I wrote this part of the post in late July.

Right before we left for Oregon I noticed aphids on one of the calibrochoa plants and funny little black bugs on the nasturtiums. I didn’t have time to do a soapy water spray and rinse, so I just blasted both plants with the hose and moved them away from the other plants. This tactic worked on the calibrochoa, which continues to bloom happily on the front porch, and less well on the nasturtiums, which still have some bugs.

Orange and yellow nasturtiums

Other than that, everything is going pretty well!

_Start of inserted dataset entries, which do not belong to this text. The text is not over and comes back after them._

(* ===== verification/Kalloc.v ===== *)
(** * Physical memory allocator ([kernel/kalloc.c])

    Physical memory is byte addressable; the free list is threaded through the
    free pages themselves ([struct run]).  [kend] is the linker symbol [end].
    The spinlock [kmem.lock] makes each operation one step. *)
From S2P Require Import Prelude Params CString.

Definition PGSIZE : Z := 4096.
Definition KERNBASE : Z := 0x80000000.
Definition PHYSTOP : Z := KERNBASE + 128 * 1024 * 1024.

Definition PGROUNDUP (sz : Z) : Z := Z.land (u64 (sz + PGSIZE - 1)) (Z.lnot (PGSIZE - 1)).
Definition PGROUNDDOWN (a : Z) : Z := Z.land a (Z.lnot (PGSIZE - 1)).

(** 64-bit words and byte strings in memory. *)
Definition load_bytes (m : mem) (a n : Z) : bytes := m <$> seqZ a n.
Definition load64 (m : mem) (a : Z) : Z := of_le (load_bytes m a 8).
Definition store_bytes (m : mem) (a : Z) (bs : bytes) : mem := fun x =>
  if (a <=? x) && (x <? a + Z.of_nat (length bs)) then bs !!! Z.to_nat (x - a) else m x.
Definition store64 (m : mem) (a v : Z) : mem := store_bytes m a (to_le 8 v).

Record kst : Type := mkKst { k_mem : mem; k_freelist : Z }.
Definition set_mem (f : mem -> mem) (s : kst) : kst := mkKst (f (k_mem s)) (k_freelist s).
Definition set_freelist (r : Z) (s : kst) : kst := mkKst (k_mem s) r.

Section kalloc.
Context (kend : Z).

Definition kfree (pa : Z) : M kst unit :=
  if negb (pa `mod` PGSIZE =? 0) || (pa <? kend) || (PHYSTOP <=? pa) then panic "kfree"
  else
    modify (set_mem (fun m => memset m pa 1 PGSIZE)) ;;;
    modify (fun s => set_mem (fun m => store64 m pa (k_freelist s)) s) ;;;
    modify (set_freelist pa).

Definition kalloc : M kst Z :=
  let! r := gets k_freelist in
  when (negb (r =? 0)) (modify (fun s => set_freelist (load64 (k_mem s) r) s)) ;;;
  when (negb (r =? 0)) (modify (set_mem (fun m => memset m r 5 PGSIZE))) ;;;
  ret r.

(** [for(; p + PGSIZE <= pa_end; p += PGSIZE) kfree(p)] *)
Definition freerange (pa_start pa_end : Z) : M kst unit :=
  let p := PGROUNDUP pa_start in
  iter ((pa_end - p) / PGSIZE) (fun k => kfree (p + k * PGSIZE)).

Definition kinit : M kst unit := freerange kend PHYSTOP.
End kalloc.

(** ** Memory *)

Lemma store_bytes_at m a bs x : 
  store_bytes m a bs x =
    if decide (a <= x < a + Z.of_nat (length bs)) then bs !!! Z.to_nat (x - a) else m x.
Proof.
  unfold store_bytes. destruct (decide (a <= x < a + Z.of_nat (length bs))).
  - by replace ((a <=? x) && (x <? a + Z.of_nat (length bs))) with true by lia.
  - by replace ((a <=? x) && (x <? a + Z.of_nat (length bs))) with false by lia.
Qed.

Lemma load_bytes_ext m m' a n : (forall x, a <= x < a + n -> m x = m' x) -> load_bytes m a n = load_bytes m' a n.
Proof.
  intros H. apply list_fmap_ext. intros k x [-> Hk]%lookup_seqZ. apply H. lia.
Qed.

Lemma load_store_bytes m a bs : load_bytes (store_bytes m a bs) a (Z.of_nat (length bs)) = bs.
Proof.
  unfold load_bytes. apply list_eq_same_length with (length bs); [done|by rewrite length_fmap, length_seqZ, Nat2Z.id|].
  intros k x y Hk Hx Hy. rewrite list_lookup_fmap, lookup_seqZ_lt in Hx by lia. injection Hx as <-.
  rewrite store_bytes_at, decide_True by lia. replace (Z.to_nat (a + Z.of_nat k - a)) with k by lia.
  by apply list_lookup_total_correct.
Qed.

Lemma load64_store_same m a v : load64 (store64 m a v) a = u64 v.
Proof.
  unfold load64, store64. pose proof (load_store_bytes m a (to_le 8 v)) as Hl.
  rewrite length_to_le in Hl. change (Z.of_nat 8) with 8 in Hl. rewrite Hl. apply of_to_le.
Qed.

Lemma load64_ext m m' a : (forall x, a <= x < a + 8 -> m x = m' x) -> load64 m a = load64 m' a.
Proof. intros H. unfold load64. by rewrite (load_bytes_ext m m'). Qed.

Lemma load64_store_ne m a b v : a + 8 <= b \/ b + 8 <= a -> load64 (store64 m a v) b = load64 m b.
Proof.
  intros H. apply load64_ext. intros x Hx. unfold store64.
  rewrite store_bytes_at, length_to_le, decide_False by lia. done.
Qed.

Lemma memset_at m dst c n a : 0 <= n ->
  memset m dst c n a = if decide (dst <= a < dst + n) then u8 c else m a.
Proof. intros. unfold memset. rewrite memset_loop_at, Z.add_0_r, Z2Nat.id by lia. done. Qed.

Lemma load64_memset_ne m dst c n a : 0 <= n -> a + 8 <= dst \/ dst + n <= a ->
  load64 (memset m dst c n) a = load64 m a.
Proof. intros Hn H. apply load64_ext. intros x Hx. by rewrite memset_at, decide_False by lia. Qed.

(** Rounding to pages. *)
Lemma land_lnot_page a : Z.land a (Z.lnot (PGSIZE - 1)) = a / PGSIZE * PGSIZE.
Proof.
  change (PGSIZE - 1) with (Z.ones 12). change PGSIZE with (2^12).
  rewrite <- Z.ldiff_land, Z.ldiff_ones_r, Z.shiftr_div_pow2, Z.shiftl_mul_pow2 by lia. done.
Qed.

Lemma PGROUNDDOWN_eq a : PGROUNDDOWN a = a / PGSIZE * PGSIZE.
Proof. apply land_lnot_page. Qed.

Lemma PGROUNDUP_eq sz : 0 <= sz < 2^64 - PGSIZE -> PGROUNDUP sz = (sz + PGSIZE - 1) / PGSIZE * PGSIZE.
Proof.
  intros H. unfold PGROUNDUP. rewrite land_lnot_page, u64_id; [done|]. unfold PGSIZE in *. lia.
Qed.

(** ** The free list *)

Definition page_ok (kend pa : Z) : Prop := pa `mod` PGSIZE = 0 /\ kend <= pa < PHYSTOP.

(** The list of free pages starting at pointer p. *)
Fixpoint chain (m : mem) (p : Z) (l : list Z) : Prop :=
  match l with
  | [] => p = 0
  | pa :: l => p = pa /\ chain m (load64 m pa) l
  end.

Record free_ok (kend : Z) (s : kst) (l : list Z) : Prop := {
  fo_chain : chain (k_mem s) (k_freelist s) l;
  fo_pages : Forall (page_ok kend) l;
  fo_nodup : NoDup l }.

Lemma pages_apart a b : a `mod` PGSIZE = 0 -> b `mod` PGSIZE = 0 -> a <> b ->
  a + PGSIZE <= b \/ b + PGSIZE <= a.
Proof.
  intros Ha Hb Hne. pose proof (Z_div_mod_eq_full a PGSIZE). pose proof (Z_div_mod_eq_full b PGSIZE).
  unfold PGSIZE in *. lia.
Qed.

Lemma chain_ext m m' p l : (forall a, a ∈ l -> load64 m' a = load64 m a) -> chain m p l -> chain m' p l.
Proof.
  revert p. induction l as [|a l IH]; intros p Hext; simpl; [done|].
  intros [-> Hc]. split; [done|]. rewrite Hext by set_solver. apply IH; [set_solver|done].
Qed.

(** Memory outside a page. *)
Definition same_outside (pa : Z) (m m' : mem) : Prop :=
  forall x, ~ (pa <= x < pa + PGSIZE) -> m' x = m x.

Lemma same_outside_load m m' pa a : a `mod` PGSIZE = 0 -> pa `mod` PGSIZE = 0 -> a <> pa ->
  same_outside pa m m' -> load64 m' a = load64 m a.
Proof.
  intros Ha Hp Hne Hs. destruct (pages_apart a pa Ha Hp Hne) as [H|H]; apply load64_ext; intros x Hx; apply Hs;
    unfold PGSIZE in *; lia.
Qed.

Section kalloc_proofs.
Context (kend : Z) (Hend : 0 < kend).

Lemma kfree_wp s l pa : free_ok kend s l -> page_ok kend pa -> pa ∉ l ->
  wp (kfree kend pa) s (fun _ s' => free_ok kend s' (pa :: l) /\ same_outside pa (k_mem s) (k_mem s')).
Proof.
  intros [Hc Hp Hn] [Hal Hr] Hni. unfold kfree. rewrite Hal, Z.eqb_refl.
  replace (pa <? kend) with false by lia. replace (PHYSTOP <=? pa) with false by lia. cbn [negb orb].
  wp_steps. cbn [k_mem k_freelist set_mem set_freelist].
  set (m' := store64 (memset (k_mem s) pa 1 PGSIZE) pa (k_freelist s)).
  assert (same_outside pa (k_mem s) m') as Hout.
  { intros x Hx. unfold m', store64. rewrite store_bytes_at, length_to_le, decide_False by (unfold PGSIZE in *; lia).
    by rewrite memset_at, decide_False by (unfold PGSIZE in *; lia). }
  split; [|exact Hout]. split; cbn [k_mem k_freelist set_mem set_freelist]; fold m'.
  - split; [done|]. assert (load64 m' pa = k_freelist s) as ->.
    { unfold m'. rewrite load64_store_same. apply u64_id. destruct l as [|a l]; simpl in Hc; [lia|]. destruct Hc as [-> _].
      apply Forall_cons in Hp as [[_ Hpa] _]. unfold PHYSTOP, KERNBASE in Hpa. lia. }
    eapply chain_ext; [|exact Hc]. intros a Ha. rewrite Forall_forall in Hp. destruct (Hp a Ha) as [Haa _].
    eapply same_outside_load; [done|exact Hal| |exact Hout]. by intros ->.
  - by constructor.
  - by constructor.
Qed.

Lemma kalloc_wp s l : free_ok kend s l ->
  wp kalloc s (fun r s' => match l with
    | [] => r = 0 /\ s' = s
    | pa :: l' => r = pa /\ free_ok kend s' l' /\ same_outside pa (k_mem s) (k_mem s') /\
        forall x, pa <= x < pa + PGSIZE -> k_mem s' x = 5
    end).
Proof.
  intros [Hc Hp Hn]. unfold kalloc. apply wp_bind, wp_gets. destruct l as [|pa l]; simpl in Hc.
  - rewrite Hc. change (negb (0 =? 0)) with false. by wp_steps.
  - destruct Hc as [-> Hc]. apply Forall_cons in Hp as [[Hal Hr] Hp]. apply NoDup_cons in Hn as [Hni Hn].
    replace (negb (pa =? 0)) with true by lia. cbn [when]. wp_steps. split; [done|].
    cbn [k_mem k_freelist set_mem set_freelist].
    assert (same_outside pa (k_mem s) (memset (k_mem s) pa 5 PGSIZE)) as Hout.
    { intros x Hx. by rewrite memset_at, decide_False by (unfold PGSIZE in *; lia). }
    split_and!; [split|exact Hout|]; cbn [k_mem k_freelist set_mem set_freelist]; try done.
    + eapply chain_ext; [|exact Hc]. intros a Ha. rewrite Forall_forall in Hp. destruct (Hp a Ha) as [Haa _].
      eapply same_outside_load; [done|exact Hal| |exact Hout]. by intros ->.
    + intros x Hx. by rewrite memset_at, decide_True by (unfold PGSIZE in *; lia).
Qed.

Lemma kfree_panics s pa : ~ page_ok kend pa -> kfree kend pa s = Panic "kfree" [].
Proof.
  intros H. unfold kfree. destruct (negb (pa `mod` PGSIZE =? 0) || (pa <? kend) || (PHYSTOP <=? pa)) eqn:He; [done|].
  destruct H. apply orb_false_iff in He as [[H1 H2]%orb_false_iff H3]. apply negb_false_iff in H1. unfold page_ok. lia.
Qed.

(** The pages [kinit] hands to the allocator, last freed first. *)
Definition all_pages : list Z :=
  reverse ((fun k => PGROUNDUP kend + k * PGSIZE) <$> seqZ 0 ((PHYSTOP - PGROUNDUP kend) / PGSIZE)).

Lemma kinit_wp s : kend <= PHYSTOP -> k_freelist s = 0 ->
  wp (kinit kend) s (fun _ s' => free_ok kend s' all_pages).
Proof.
  intros Hk Hf. unfold kinit, freerange. set (p := PGROUNDUP kend). set (n := (PHYSTOP - p) / PGSIZE).
  assert (p `mod` PGSIZE = 0 /\ kend <= p) as [Hal Hle].
  { unfold p. rewrite PGROUNDUP_eq by (unfold PHYSTOP, KERNBASE, PGSIZE in *; lia).
    rewrite Z.mod_mul by (unfold PGSIZE; lia). split; [done|].
    pose proof (Z_div_mod_eq_full (kend + PGSIZE - 1) PGSIZE).
    pose proof (Z.mod_pos_bound (kend + PGSIZE - 1) PGSIZE). unfold PGSIZE in *. lia. }
  assert (forall k, 0 <= k < n -> page_ok kend (p + k * PGSIZE)) as Hpages.
  { intros k Hkn. split; [rewrite Z.mod_add by (unfold PGSIZE; lia); done|].
    pose proof (Z_div_mod_eq_full (PHYSTOP - p) PGSIZE). pose proof (Z.mod_pos_bound (PHYSTOP - p) PGSIZE).
    fold n in H. unfold PGSIZE in *. nia. }
  destruct (decide (0 <= n)) as [Hn|Hn].
  - eapply (wpt_iter (fun j s1 _ => free_ok kend s1
      (reverse ((fun k => p + k * PGSIZE) <$> seqZ 0 j)))); [done| | |].
    + split; cbn; [done|constructor|constructor].
    + intros j s1 t1 Hj Hok. eapply wpt_mono; [eapply kfree_wp; [exact Hok|by apply Hpages|]|].
      * rewrite elem_of_reverse, list_elem_of_fmap. intros (k & Heq & Hin%elem_of_seqZ). unfold PGSIZE in *. lia.
      * intros _ s2 t2 [Hok2 _]. rewrite seqZ_app, fmap_app, reverse_app by lia. exact Hok2.
    + intros s1 t1 Hok. exact Hok.
  - unfold iter. replace (Z.to_nat n) with 0%nat by lia. apply wp_bind, wp_ret, wp_ret.
    unfold all_pages. fold p n. rewrite seqZ_nil by lia. split; cbn; [done|constructor|constructor].
Qed.
End kalloc_proofs.

(** C14.  The page allocator: [kinit] puts every whole page between the end of
    the kernel and PHYSTOP on the free list exactly once; [kalloc] then hands
    out a page that is on the list and removes it (0 when the list is empty);
    [kfree] puts a page back and refuses, by a panic, an address that is not
    the start of such a page.  Neither touches memory outside the page. *)
Theorem kalloc_correct kend s :
  0 < kend <= PHYSTOP ->
  (k_freelist s = 0 -> wp (kinit kend) s (fun _ s' => free_ok kend s' (all_pages kend))) /\
  (forall l, free_ok kend s l -> wp kalloc s (fun r s' => match l with
     | [] => r = 0 /\ s' = s
     | pa :: l' => r = pa /\ free_ok kend s' l' /\ same_outside pa (k_mem s) (k_mem s') /\
         forall x, pa <= x < pa + PGSIZE -> k_mem s' x = 5 end)) /\
  (forall l pa, free_ok kend s l -> page_ok kend pa -> pa ∉ l ->
     wp (kfree kend pa) s (fun _ s' => free_ok kend s' (pa :: l) /\ same_outside pa (k_mem s) (k_mem s'))) /\
  (forall pa, ~ page_ok kend pa -> kfree kend pa s = Panic "kfree" []).
Proof.
  intros [H0 H1]. split; [by apply kinit_wp|]. split; [by apply kalloc_wp|].
  split; [by apply kfree_wp|apply kfree_panics].
Qed.

(** Two pages below PHYSTOP: allocating gives the last one. *)
Lemma kalloc_correct_witness :
  let kend := PHYSTOP - 2 * PGSIZE in let s0 := mkKst (fun _ => 0) 0 in
  0 < kend <= PHYSTOP /\ wp (kinit kend) s0 (fun _ s' => free_ok kend s' [PHYSTOP - PGSIZE; PHYSTOP - 2 * PGSIZE]).
Proof.
  intros kend s0. assert (0 < kend <= PHYSTOP) as Hk by (vm_compute; split; [reflexivity|discriminate]).
  split; [exact Hk|]. destruct (kalloc_correct kend s0 Hk) as [Hinit _].
  eapply wp_mono; [exact (Hinit eq_refl)|]. intros ? s' Hok. exact Hok.
Defined.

The herbs, as always, are growing healthily: the rosemary is glossy green, the mint is spilling out of its pots, and the chives, sage, thyme, parsley, and basil are all robust.

Parsley, mint, thyme, basil, more thyme

Rectangular planter with sage, rosemary, and chives

Most exciting of all, the tomatoes I started from seed are finally beginning to come in.

Tiny green tomato

I wrote this part of the post just now, in late September.

Fall is finally here, according to the calendar and the weather. I just harvested all of my basil plants and made a big batch of pesto using the America’s Test Kitchen recipe (basil, walnuts, olive oil, garlic, salt). Last year I did keep one basil plant alive indoors all winter, but it was pretty anemic by spring.

This year, once the nighttime temperature starts dropping into the 30s, I’ll bring in some of the mint, rosemary (one of which is large enough to serve as a small Hanukkah bush, if we did that sort of thing, and if we wanted to look at a bright orange Home Depot bucket all the time), roses, and thyme. This is the first year I’ve grown thyme – does anyone know how well it’s likely to do indoors?

Bunny tail grass

The bunny tails lived up to their name!

The herbs, calibrochoa, and nasturtiums all did well this summer (the nasturtiums recovered from the little black bugs in July). The sweet peas in the container did well, greenery-wise – the flowers never bloomed – until one of the heat waves fried them. I would try these again next year and give them a better lattice or frame to climb. The sweet peas in the ground mostly emerged, grew to about 3-5 inches, then stalled, probably due to the terrible soil. Containers are the way to go, it seems.

One yellow and one green cherry tomato

A cluster of cherry tomatoes ripening on the vine

The tomatoes were a bit of a disappointment. The chipmunks that live under the porch definitely stole some, but I think the main problem was not enough sun. Next year, I’m planning to try moving them to the front of the house instead, so they’ll be west-facing instead of east-facing. We probably only got two handfuls altogether; they were delicious, but everyone else I know who grew tomatoes here this year had much bigger yields.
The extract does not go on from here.